Мы с ее дочерью остались ночевать в театре. В той самой уборной, в которой когда-то М.Н. одевалась и куда я молодой девушкой иначе, как с замиранием сердца, не входила. Не могу сказать, сколько мыслей я передумала, сколько воспоминаний и образов встало передо мной в темноте этой уборной, бывшей в свое время великой, ибо служила приютом гению.
Мы спали и не спали -- и отчетливо сознавали, что в это время в фойе продолжается последняя "жизнь" артистки... Последнее поклонение ей. Всю ночь сменялся почетный караул: на этот раз уже артисты не только Малого театра, но всех других московских театров. Сменялись каждые десять минут и стояли кругом гроба человек по двадцать, чтобы все желавшие могли оказать ей этот последний почет: таким образом, не преувеличивая, можно сказать, что в почетном карауле перебывало около тысячи артистов. И всю ночь напролет непрерывной цепью -- по одному -- тянулись люди прощаться с ней. И всю ночь не расходилась толпа с площади.
К девяти часам утра уже стали прибывать на площадь депутации от московских театров со стягами и оркестрами. И размещались вокруг трибуны для ораторов. Под звуки траурного марша Шопена вынесли гроб на руках из театра. Начались речи. Речи произвели на меня глубокое впечатление. Редко бывает, что у гроба говорится так просто, сосредоточенно и, главное, правдиво, как у гроба М.Н. Прекрасное слово наркомздрава Семашко, прочувственная и умная речь директора Малого театра Владимирова, взволнованные слова Ленина, Юрьева, речи представителя Наркомпроса Новицкого, председателя Рабиса Славянского и других ораторов, все как один отмечали, что имя М.Н. не умрет, что смерти для нее нет, пока жив театр.
Особенно прозвучала речь Качалова, сказанная его удивительным голосом и с глубоким внутренним волнением. Он говорил, что М.Н. ценят не только за то, что она была великой Ермоловой, но за то, что она "была, есть и будет светлой душой человечества". "В ней осуществилась, -- говорил он, -- гармония светлых, благородных, чистых порывов человеческой души -- гармония, по которой мы тоскуем... Жестокая смерть не может вырвать у нас Ермоловой, так как она всем своим творчеством и жизнью говорит нам: "Будьте совершенны, как я"... Самую гениальную свою роль играет сейчас Ермолова.
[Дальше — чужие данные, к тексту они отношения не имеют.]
(** A crash before the header is written undoes the transaction, a crash after
    it redoes it. *)
Lemma commit_prefix k :
  let X := apply_writes D (take k (commit_writes start (lg_n s) (lg_block s) D P bnos)) in
  if decide (k ≤ length bnos)%nat then redo start size X D []
  else ∃ cs, redo start size X (new_home D P bnos) cs.
Proof using HL HP HD.
  cbv zeta. unfold commit_writes. cbv zeta. assert (length (log_writes start P bnos) = length bnos) as Hlw by apply length_imap.
  case_decide as Hk.
  - rewrite -> take_app_le by lia. apply log_prefix_redo, subseteq_take.
  - rw take_app apply_app. rewrite -> (firstn_all2 (log_writes _ _ _)) by lia. rw Hlw.
    destruct (k - length bnos)%nat as [|m] eqn:Em; [lia|]. cbn [app take]. rw (apply_app _ [_]).
    pose proof header_redo as HR. destruct (recover_prefix start size bnos D2 _ m HR) as (cs & Hcs & _).
    exists cs. unfold recover_writes in Hcs. rewrite -> (redo_header start size bnos D2 _ HR) in Hcs. exact Hcs.
Qed.
End commit.

(** ** [read_head], [recover_from_log] *)

Section recovery.
Context (iderw : nat → K bst unit) {HBD : BlockDev iderw} (p : nat) (pr : proc).
Abbreviation pid := (p_pid pr).

Lemma read_head_loop h s d n :
  (n ≤ length (lg_block s))%nat →
  mfor (seq 0 n) (λ i, set_lh_block (Z.of_nat i) (s32 (get32 d (4 + 4 * Z.of_nat i)))) (h, s) =
  Ok tt (h, set_lg_block ((s32 <$> get_words d 4 n) ++ drop n (lg_block s)) s).
Proof using Type.
  intros Hn. set (ws := s32 <$> get_words d 4 n).
  assert (length ws = n) as Hws by (unfold ws; rw length_fmap length_get_words //).
  destruct (mfor_rule (λ l st, st = (h, set_lg_block (take (length l) ws ++ drop (length l) (lg_block s)) s))
    (λ i, set_lh_block (Z.of_nat i) (s32 (get32 d (4 + 4 * Z.of_nat i)))) (seq 0 n) [] (h, s))
    as (st & E & ->).
  - cbn. by destruct s.
  - intros l1 k l2 st Hsplit ->.
    assert (k = length l1 ∧ k < n)%nat as [-> Hk].
    { assert (seq 0 n !! length l1 = Some k) as [-> ?]%lookup_seq; [|lia].
      cbn in Hsplit. by rw Hsplit list_lookup_middle. }
    eexists. split; [|reflexivity]. unfold set_lh_block. rw bind_run. cbn [lg_block set_lg_block getc].
    assert (ws !! length l1 = Some (s32 (get32 d (4 + 4 * Z.of_nat (length l1))))) as Hw.
    { unfold ws. rw list_lookup_fmap get_words_lookup //. }
    cbn. rw length_app length_take length_drop Hws.
    replace (_ && _) with true by (symmetry; rewrite -> andb_true_iff, Z.leb_le, Z.ltb_lt; lia).
    rw Nat2Z.id. f_equal. f_equal. unset. f_equal.
    rewrite -> length_app, Nat.add_1_r, (take_S_r _ _ _ Hw).
    rewrite -> insert_app_r_alt by (rw length_take; lia). rw length_take Hws -app_assoc.
    replace (length l1 - length l1 `min` n)%nat with 0%nat by lia. f_equal.
    assert (is_Some (lg_block s !! length l1)) as [x Hx] by (apply lookup_lt_is_Some; lia).
    by rw (drop_S _ _ _ Hx).
  - rw E /= length_seq. rewrite -> (firstn_all2 ws) by lia. done.
Qed.
(** The last [end_op] of a group commits: the blocks of the log are on the
    disk. *)
Lemma end_op_last h s D P bnos :
  ready p pr h → txn pid s D P ∅ bnos → lg_committing s = false → lg_outstanding s = 1 →
  redo (lg_start s) (lg_size s) D D [] →
  ∃ h' b', end_op iderw (h, s) =
      Ok tt (h', set_lg_committing false (set_lg_n 0 (set_lg_b b' (set_lg_outstanding 0 s)))) ∧
    ready p pr h' ∧ ∃ D', cview pid b' D' ∅ ∅ ∧ redo (lg_start s) (lg_size s) D' D' [] ∧
      homes_agree (lg_start s) (lg_size s) D' (new_home D P bnos) [].
Proof using HBD.
  intros Hr [Hv HL Hs HP] Hc Ho HD. unfold end_op. 
  rw (bind_ok _ _ _ true (settle h, set_lg_committing true (set_lg_outstanding 0 s))).
  { rw end_op_begin_run // Ho. done. }
  cbn [when]. set (s1 := set_lg_committing true _). pose proof (ready_settle p pr h Hr) as Hr1.
  assert (∀ b, is_Some (P !! b) ↔ b ∈ bnos) as HP1.
  { intros b. rw HP. split; [by left|]. intros [|(i & x & Hx & _)]; [done|]. by rw lookup_empty in Hx. }
  assert (log_layout s1 D bnos) as HL1 by (by eapply layout_length).
  destruct (decide (lg_n s = 0)) as [Hn|Hn].
  - rw (bind_ok _ _ _ _ _ (commit_empty _ s1 Hn)) end_op_finish_run //.
    assert (bnos = []) as -> by (apply length_zero_iff_nil; pose proof (ll_n _ _ _ HL); lia).
    exists (settle (wake_all (Some log_addr) (settle h))), (lg_b s). split_and!.
    + rewrite <- Hn at 1. by destruct s.
    + by apply ready_settle, ready_wake.
    + assert (P = ∅) as ->.
      { apply map_eq. intros b. rw lookup_empty. apply eq_None_not_Some. rw HP1. set_solver. }
      exists D. by split_and!.
  - assert (0 < lg_n s1) as Hn1 by (pose proof (ll_n _ _ _ HL); cbn; lia).
    destruct (commit_run iderw p pr _ s1 D P bnos Hr1 Hv HL1 HP1 Hn1) as (h2 & b2 & E2 & Hr2 & Hv2 & _).
    rw (bind_ok _ _ _ _ _ E2) end_op_finish_run //. exists (settle (wake_all (Some log_addr) h2)), b2.
    split_and!; [done|by apply ready_settle, ready_wake|]. eexists. split; [exact Hv2|].
    pose proof (header_redo s1 D P bnos HL1 HP1 HD) as HR.
    pose proof (recover_full _ _ _ _ _ HR) as Hcs.
    unfold recover_writes in Hcs. rewrite -> (redo_header _ _ _ _ _ HR) in Hcs.
    unfold commit_writes. cbv zeta. rw apply_app (apply_app _ [_]).
    destruct Hcs as [A1 A2 A3 A4]. split; [|exact A4]. by split.
Qed.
Она убеждает весь мир в том, какая беззаветная сила заключается в этой гармонии, какая сила для нас в этой необходимости гармонии духа!"...
И действительно -- эта панихида на площади могла смело назваться всенародным хоровым действом. Речи, чередовавшиеся с изумительным по торжественной скорби мотивом из "Ричарда". Я думаю, нечто подобное можно было видеть разве в древних Афинах во время представления всенародно драм Софокла.
Это был воистину коллективный, единодушный подъем. Москва провожала свою великую артистку торжественно, величественно и светло. И чувствовалось, что ни одного ложного слова не было тут сказано, что ни одной фальшивой слезы не было пролито: общая душа горела общей скорбью и общим благоговением.
После окончания гражданской панихиды тихо тронулся грузовик с гробом. Когда раньше шли разговоры о том, как доставить гроб на кладбище в село Владыкино, где М.Н. завещала, чтобы ее похоронили на "смиренном кладбище", где были "крест и тень ветвей" над ее родителями и сестрами, многие возражали против перевозки на автомобиле, говоря, что это противоречило всему укладу М.Н., ее уважению к старинным обычаям и пр. Но по чисто техническим соображениям пришлось все же прибегнуть к этому способу. И вышло замечательно. До заставы грузовик, декорированный зеленью, на котором помещались белый катафалк и гроб, ехал медленно, сопровождаемый несколькими автобусами и автомобилями, улицы были запружены народом, толпы провожали до самой заставы. Сделали остановку у театра МГСПС, который встретил шествие речами и оркестром. После заставы автомобили развили ход -- и вот на снежной равнине, окаймленной зеленой полосой леса, как-то стремительно уносился белый катафалк, настолько белый, что почти не выделялся на белом снегу; и казалось, что гроб с останками великой артистки летит, парит по воздуху, невольно напоминая ту летящую, стремительную походку, которая составляла отличительную черту М.Н. при жизни...
На скромном сельском кладбище скоро вырос могильный холм. Его закрыли груды живых цветов, благоухавших на теплом воздухе, вороха туи, лавров и букса. В последний раз пропели ей вечную память. Кто-то прочел стихи, прерывающимся голосом А.А.Яблочкина сказала последнее "прости" от товарищей... и разошлись... оставив ее в той ограде, где так часто бывала она при жизни. Солнце ярко светило, небо было синее, точно сама природа после многих дней холодов и дождей облеклась в светлые, праздничные ризы, чтобы похоронить одно из прекраснейших созданий своих...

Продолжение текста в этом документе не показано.